Officers that dare to even question the tough enforcement of the federal anti-marijuana
law, even in states where voters have approved marijuana for medical use, have been fired for just speaking out, a report
in the New York Times has revealed.
An organization, Law Enforcement Against Probation (LEAP), consisting mostly of fired and
retired police officers that are in a position to speak out without worrying about losing their jobs, has sprung up. Its primary
purpose appears to be to help promote the decriminalization of marijuana.
The Times story noted that former Arizona probation officer Joe Miller, fired for just
adding his name to a LEAP letter supporting the legalization of marijuana in California, has filed suit against Mohave County
in Federal District Court. His case is backed by the American Civil Liberties Union of Arizona.
The state ACLU director, Daniel Pochoda, explained that “more and more members of
the law enforcement community are speaking out against failed drug policies, and they don’t give up their right to share
their insight and engage in this important debate simply because they receive government paychecks.”
Those officers that have some degree of intelligence are clearly seeing that marijuana
should not be included among the list of prohibited substances cited by the government. While the plant contains the substance
THC, which slightly alters the mental state of the user, the substance is considered less harmful than alcohol or nicotine,
which are both legal. If anything, THC has been determined in scientific studies to have a variety of medical benefits.
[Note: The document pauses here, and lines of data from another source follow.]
(* ===== verification/BookSpec.v ===== *)
(** * What an order book promises

    The reference order book keeps each side as one list of resting orders
    in price-time priority: best price first, and first come first served at
    a price.  Prices are compared through their ladder index [ix].  There are
    no slots to link, no bitmap and no best index: matching eats the list from
    its head, a new order is inserted behind every order that is at least as
    good, and a cancel filters its order out. *)

From S2P Require Import Prelude Messages Order PriceLevel.

Module BookSpec.
Import PriceLevel.

(** The two sides, as lists in priority order. *)
Record ABook : Type := mkABook {
  bids : list Resting;
  asks : list Resting
}.

Definition aside (bid : bool) (ab : ABook) : list Resting := if bid then bids ab else asks ab.
Definition aput (bid : bool) (ab : ABook) (l : list Resting) : ABook :=
  if bid then mkABook l (asks ab) else mkABook (bids ab) l.

(** The fill report the book addresses to the owner of the resting order. *)
Definition spec_fill (agg_id : Z) (r : Resting) (q : Z) : Fill :=
  mkFill (mkHeader sizeof_Fill FILL 0 (r_session r)) agg_id (r_id r) (r_price r) q 0.

(** On side [bid], level [i] is at least as good as level [j]; strictly better. *)
Definition at_least (bid : bool) (i j : Z) : bool := if bid then j <=? i else i <=? j.
Definition better (bid : bool) (i j : Z) : Prop := if bid then j < i else i < j.

Section spec.
(** The ladder index of a price. *)
Context (ix : Z -> Z).

Definition r_ix (r : Resting) : Z := ix (r_price r).

(** An order resting on side [bid] at level [i] trades with an aggressor at [agg_idx]. *)
Definition crosses (bid : bool) (i agg_idx : Z) : bool := at_least bid i agg_idx.

(** Consume side [bid] from its best order for at most [budget] fills; the
    fills, the unfilled quantity and what is left of the side. *)
Fixpoint spec_match (bid : bool) (agg_id agg_idx budget qty : Z) (l : list Resting) :
    list Fill * Z * list Resting :=
  match l with
  | [] => ([], qty, [])
  | r :: l' =>
      if (0 <? qty) && crosses bid (r_ix r) agg_idx && (0 <? budget) then
        let q := Z.min qty (r_qty r) in
        if r_qty r - q =? 0 then
          let '(fs, qty', l'') := spec_match bid agg_id agg_idx (budget - 1) (qty - q) l' in
          (spec_fill agg_id r q :: fs, qty', l'')
        else ([spec_fill agg_id r q], qty - q, with_qty r (r_qty r - q) :: l')
      else ([], qty, l)
  end.

Fixpoint spec_insert (bid : bool) (r : Resting) (l : list Resting) : list Resting :=
  match l with
  | [] => [r]
  | x :: l' => if at_least bid (r_ix x) (r_ix r) then x :: spec_insert bid r l' else r :: l
  end.

Definition spec_cancel (slot : Z) (l : list Resting) : list Resting :=
  filter (fun r => r_slot r <> slot) l.

Definition resting_of (msg : NewOrder) (slot qty : Z) : Resting :=
  mkResting slot (no_order_id msg) (no_price msg) qty (no_symbol_id msg)
    (no_side msg) (no_tif msg) (hdr_session_id (no_hdr msg)).

(** A new order that found room in the arena at [slot]: whether it rests, the
    fills and the book after it. *)
Definition spec_add (ab : ABook) (msg : NewOrder) (slot max_fills : Z) : bool * list Fill * ABook :=
  let buy := bool_decide (no_side msg = BUY) in
  let '(fs, q, opp) :=
    spec_match (negb buy) (no_order_id msg) (ix (no_price msg)) max_fills (no_qty msg)
      (aside (negb buy) ab) in
  let ab := aput (negb buy) ab opp in
  if (0 <? q) && negb (bool_decide (no_tif msg = IOC)) then
    (true, fs, aput buy ab (spec_insert buy (resting_of msg slot q) (aside buy ab)))
  else (false, fs, ab).

(** ** Priority order *)

Definition prio (bid : bool) (x y : Resting) : Prop := at_least bid (r_ix x) (r_ix y) = true.

Definition side_sorted (bid : bool) (l : list Resting) : Prop := StronglySorted (prio bid) l.

(** Every order is at a level of the ladder that its price determines. *)
Definition on_levels (rss : list (list Resting)) : Prop :=
  forall i q r, rss !! i = Some q -> r ∈ q -> r_ix r = i.

End spec.

(** The side that a ladder of queues stands for. *)
Definition flat (bid : bool) (rss : list (list Resting)) : list Resting :=
  concat (if bid then reverse rss else rss).

(** ** Ladders and sides *)

Lemma at_least_refl bid i : at_least bid i i = true.
Proof. destruct bid; simpl; lia. Qed.

Lemma at_least_trans bid i j k :
  at_least bid i j = true -> at_least bid j k = true -> at_least bid i k = true.
Proof. destruct bid; simpl; lia. Qed.

Lemma better_at_least bid i j : better bid i j -> at_least bid i j = true.
Proof. destruct bid; simpl; lia. Qed.

Lemma better_not_at_least bid i j : better bid i j <-> at_least bid j i = false.
Proof. destruct bid; simpl; lia. Qed.

Lemma spec_insert_split ix bid r l k :
  Forall (fun x => at_least bid (r_ix ix x) (r_ix ix r) = true) l ->
  Forall (fun x => at_least bid (r_ix ix x) (r_ix ix r) = false) k ->
  spec_insert ix bid r (l ++ k) = l ++ r :: k.
Proof.
  induction 1 as [|x l Hx _ IH]; intros Hk; simpl.
  - destruct Hk as [|y k Hy _]; simpl; [done|]. by rewrite Hy.
  - rewrite Hx. f_equal. by apply IH.
Qed.

Lemma elem_of_concat_lookup {A} (x : A) (ll : list (list A)) :
  x ∈ concat ll <-> exists n l, ll !! (n : nat) = Some l /\ x ∈ l.
Proof.
  rewrite list_elem_of_In, in_concat. split.
  - intros (l & Hl & Hx). apply list_elem_of_In, list_elem_of_lookup in Hl as [n Hn].
    exists n, l. by rewrite list_elem_of_In.
  - intros (n & l & Hn & Hx). exists l. rewrite <- !list_elem_of_In.
    split; [|done]. by eapply list_elem_of_lookup_2.
Qed.

(** A ladder splits at level [i] into the better levels, the level and the worse ones. *)
Lemma flat_split bid rss i q :
  rss !! i = Some q ->
  exists l k,
    (forall q', flat bid (<[i := q']> rss) = l ++ q' ++ k) /\
    (forall r, r ∈ l -> exists j qj, better bid j i /\ rss !! j = Some qj /\ r ∈ qj) /\
    (forall r, r ∈ k -> exists j qj, better bid i j /\ rss !! j = Some qj /\ r ∈ qj).
Proof.
  intros Hi. pose proof (lookupZ_range _ _ _ Hi) as Hr. rewrite lookupZ_nat in Hi by lia.
  unfold zlen in Hr. set (n := Z.to_nat i) in *.
  assert (Hins : forall q', <[i := q']> rss = take n rss ++ q' :: drop (S n) rss).
  { intros q'. rewrite insertZ_nat by lia. apply insert_take_drop. lia. }
  assert (Htake : forall r, r ∈ concat (take n rss) ->
            exists j qj, j < i /\ rss !! j = Some qj /\ r ∈ qj).
  { intros r (m & qj & Hm & Hx)%elem_of_concat_lookup.
    apply lookup_take_Some in Hm as [Hm Hlt]. exists (Z.of_nat m), qj.
    rewrite lookupZ_of_nat. unfold n in Hlt. split; [lia|done]. }
  assert (Hdrop : forall r, r ∈ concat (drop (S n) rss) ->
            exists j qj, i < j /\ rss !! j = Some qj /\ r ∈ qj).
  { intros r (m & qj & Hm & Hx)%elem_of_concat_lookup. rewrite lookup_drop in Hm.
    exists (Z.of_nat (S n + m)), qj. rewrite lookupZ_of_nat. split; [lia|done]. }
  destruct bid; unfold flat.
  - exists (concat (reverse (drop (S n) rss))), (concat (reverse (take n rss))). split; [|split].
    + intros q'. rewrite Hins, reverse_app, reverse_cons, !concat_app. simpl.
      by rewrite app_nil_r, <- app_assoc.
    + intros r Hx. apply Hdrop. revert Hx. rewrite !list_elem_of_In, !in_concat.
      intros (y & Hy & Hx). exists y. split; [|done].
      rewrite <- list_elem_of_In, elem_of_reverse, list_elem_of_In in Hy. done.
    + intros r Hx. apply Htake. revert Hx. rewrite !list_elem_of_In, !in_concat.
      intros (y & Hy & Hx). exists y. split; [|done].
      rewrite <- list_elem_of_In, elem_of_reverse, list_elem_of_In in Hy. done.
  - exists (concat (take n rss)), (concat (drop (S n) rss)). split; [|done].
    intros q'. by rewrite Hins, concat_app.
Qed.

Lemma elem_of_flat bid rss r :
  r ∈ flat bid rss <-> exists i q, rss !! i = Some q /\ r ∈ q.
Proof.
  assert (E : r ∈ flat bid rss <-> r ∈ concat rss).
  { destruct bid; [|done]. unfold flat. rewrite !list_elem_of_In, !in_concat.
    split; intros (y & Hy & Hx); exists y; (split; [|done]);
      rewrite <- list_elem_of_In, elem_of_reverse, list_elem_of_In in *; done. }
  rewrite E, elem_of_concat_lookup. split.
  - intros (n & l & Hn & Hx). exists (Z.of_nat n), l. by rewrite lookupZ_of_nat.
  - intros (i & l & Hi & Hx). pose proof (lookupZ_range _ _ _ Hi).
    rewrite lookupZ_nat in Hi by lia. eauto.
Qed.

Lemma flat_empty bid rss :
  (forall i q, rss !! i = Some q -> q = []) -> flat bid rss = [].
Proof.
  intros H. destruct (flat bid rss) as [|r l] eqn:E; [done|]. exfalso.
  assert (Hr : r ∈ flat bid rss) by (rewrite E; constructor).
  apply elem_of_flat in Hr as (i & q & Hi & Hx). rewrite (H _ _ Hi) in Hx.
  by apply not_elem_of_nil in Hx.
Qed.

(** With every better level empty, the level's queue is the front of the side. *)
Lemma flat_best bid rss b q :
  rss !! b = Some q ->
  (forall j qj, better bid j b -> rss !! j = Some qj -> qj = []) ->
  exists k, forall q', flat bid (<[b := q']> rss) = q' ++ k.
Proof.
  intros Hb Hempty. destruct (flat_split bid rss b q Hb) as (l & k & Heq & Hl & _).
  exists k. intros q'. rewrite Heq. destruct l as [|r l]; [done|].
  destruct (Hl r ltac:(constructor)) as (j & qj & Hj & Hq & Hr).
  rewrite (Hempty _ _ Hj Hq) in Hr. by apply not_elem_of_nil in Hr.
Qed.

(** Queueing an order at the back of its level is inserting it in priority order. *)
Lemma flat_insert ix bid rss i q r :
  on_levels ix rss -> rss !! i = Some q -> r_ix ix r = i ->
  flat bid (<[i := q ++ [r]]> rss) = spec_insert ix bid r (flat bid rss).
Proof.
  intros Hon Hi Hr. destruct (flat_split bid rss i q Hi) as (l & k & Heq & Hl & Hk).
  rewrite <- (insertZ_id _ _ _ Hi) at 2. rewrite !Heq, (app_assoc l q k).
  rewrite (app_assoc l), (app_assoc l q), <- app_assoc. simpl. symmetry.
  apply spec_insert_split.
  - apply Forall_app. split; apply Forall_forall; intros x Hx.
    + destruct (Hl _ Hx) as (j & qj & Hj & Hq & Hx'). rewrite (Hon _ _ _ Hq Hx'), Hr.
      by apply better_at_least.
    + rewrite (Hon _ _ _ Hi Hx), Hr. apply at_least_refl.
  - apply Forall_forall. intros x Hx.
    destruct (Hk _ Hx) as (j & qj & Hj & Hq & Hx'). rewrite (Hon _ _ _ Hq Hx'), Hr.
    by apply better_not_at_least.
Qed.

Lemma spec_insert_perm ix bid r l : spec_insert ix bid r l ≡ₚ r :: l.
Proof.
  induction l as [|y l IH]; simpl; [done|]. destruct (at_least _ _ _); [|done].
  rewrite IH. apply Permutation_swap.
Qed.

Lemma spec_cancel_app slot l k : spec_cancel slot (l ++ k) = spec_cancel slot l ++ spec_cancel slot k.
Proof. apply filter_app. Qed.

Lemma spec_cancel_notin slot l : slot ∉ slots_of l -> spec_cancel slot l = l.
Proof.
  induction l as [|r l IH]; [done|]. intros H. apply not_elem_of_cons in H as [? ?].
  unfold spec_cancel. rewrite filter_cons_True by done. f_equal. by apply IH.
Qed.

Lemma spec_cancel_perm r l : NoDup (slots_of l) -> r ∈ l -> l ≡ₚ r :: spec_cancel (r_slot r) l.
Proof.
  intros ND (l1 & l2 & ->)%list_elem_of_split. rewrite slots_of_app in ND. simpl in ND.
  apply NoDup_app in ND as (_ & D & [N2 _]%NoDup_cons).
  rewrite spec_cancel_app, spec_cancel_notin by (intros Hin; apply (D _ Hin); constructor).
  unfold spec_cancel. rewrite filter_cons_False by tauto. fold (spec_cancel (r_slot r) l2).
  rewrite spec_cancel_notin by done. symmetry. apply Permutation_middle.
Qed.

Lemma elem_of_spec_cancel slot l x : x ∈ spec_cancel slot l -> x ∈ l.
Proof. unfold spec_cancel. rewrite list_elem_of_filter. tauto. Qed.

(** Unlinking an order from its level is filtering it out of the side. *)
Lemma flat_cancel bid rss i l1 r l2 :
  rss !! i = Some (l1 ++ r :: l2) -> NoDup (slots_of (flat bid rss)) ->
  flat bid (<[i := l1 ++ l2]> rss) = spec_cancel (r_slot r) (flat bid rss).
Proof.
  intros Hi ND. destruct (flat_split bid rss i _ Hi) as (l & k & Heq & _ & _).
  rewrite <- (insertZ_id _ _ _ Hi) in ND |- * at 2. rewrite Heq in ND. rewrite !Heq.
  assert (E : l ++ (l1 ++ r :: l2) ++ k = (l ++ l1) ++ [r] ++ (l2 ++ k))
    by (by rewrite <- !app_assoc).
  replace (l ++ (l1 ++ l2) ++ k) with ((l ++ l1) ++ (l2 ++ k)) by (by rewrite <- !app_assoc).
  rewrite E in ND |- *. rewrite (slots_of_app (l ++ l1)), (slots_of_app [r]) in ND.
  apply NoDup_app in ND as (_ & D & ND). apply NoDup_cons in ND as [N2 _].
  assert (N1 : r_slot r ∉ slots_of (l ++ l1)) by (intros Hin; apply (D _ Hin); constructor).
  rewrite (spec_cancel_app _ (l ++ l1)), (spec_cancel_app _ [r]).
  rewrite (spec_cancel_notin _ (l ++ l1)), (spec_cancel_notin _ (l2 ++ k)) by done.
  unfold spec_cancel. rewrite filter_cons_False by tauto. done.
Qed.

End BookSpec.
We have never heard of a fight that has ever broken out among a number of people after
smoking marijuana, or of serious automobile accidents directly caused by a driver having used this substance.
Yet police continue to arrest people for growing, handling, selling and using marijuana.
The jails and prisons are filled with people convicted of their involvement in the production and use of this relatively harmless
It is the mass production, transportation and sale of marijuana that has sparked the deadly
clashes between rival gangs at the Mexican/American border.
LEAP members, and other officers that dare not speak out for fear of losing their jobs,
clearly understand the wisdom in legalizing marijuana. The public is demanding it. And its legalization would not only reduce
the high cost of arresting and containing prisoners in the United States but cool the border wars. Its legalization also would
mean some badly needed new tax revenues to state and local treasuries.
All of this is just common sense, based upon everything we now know about marijuana. But
America does not seem to be a nation with leaders that practice common sense anymore.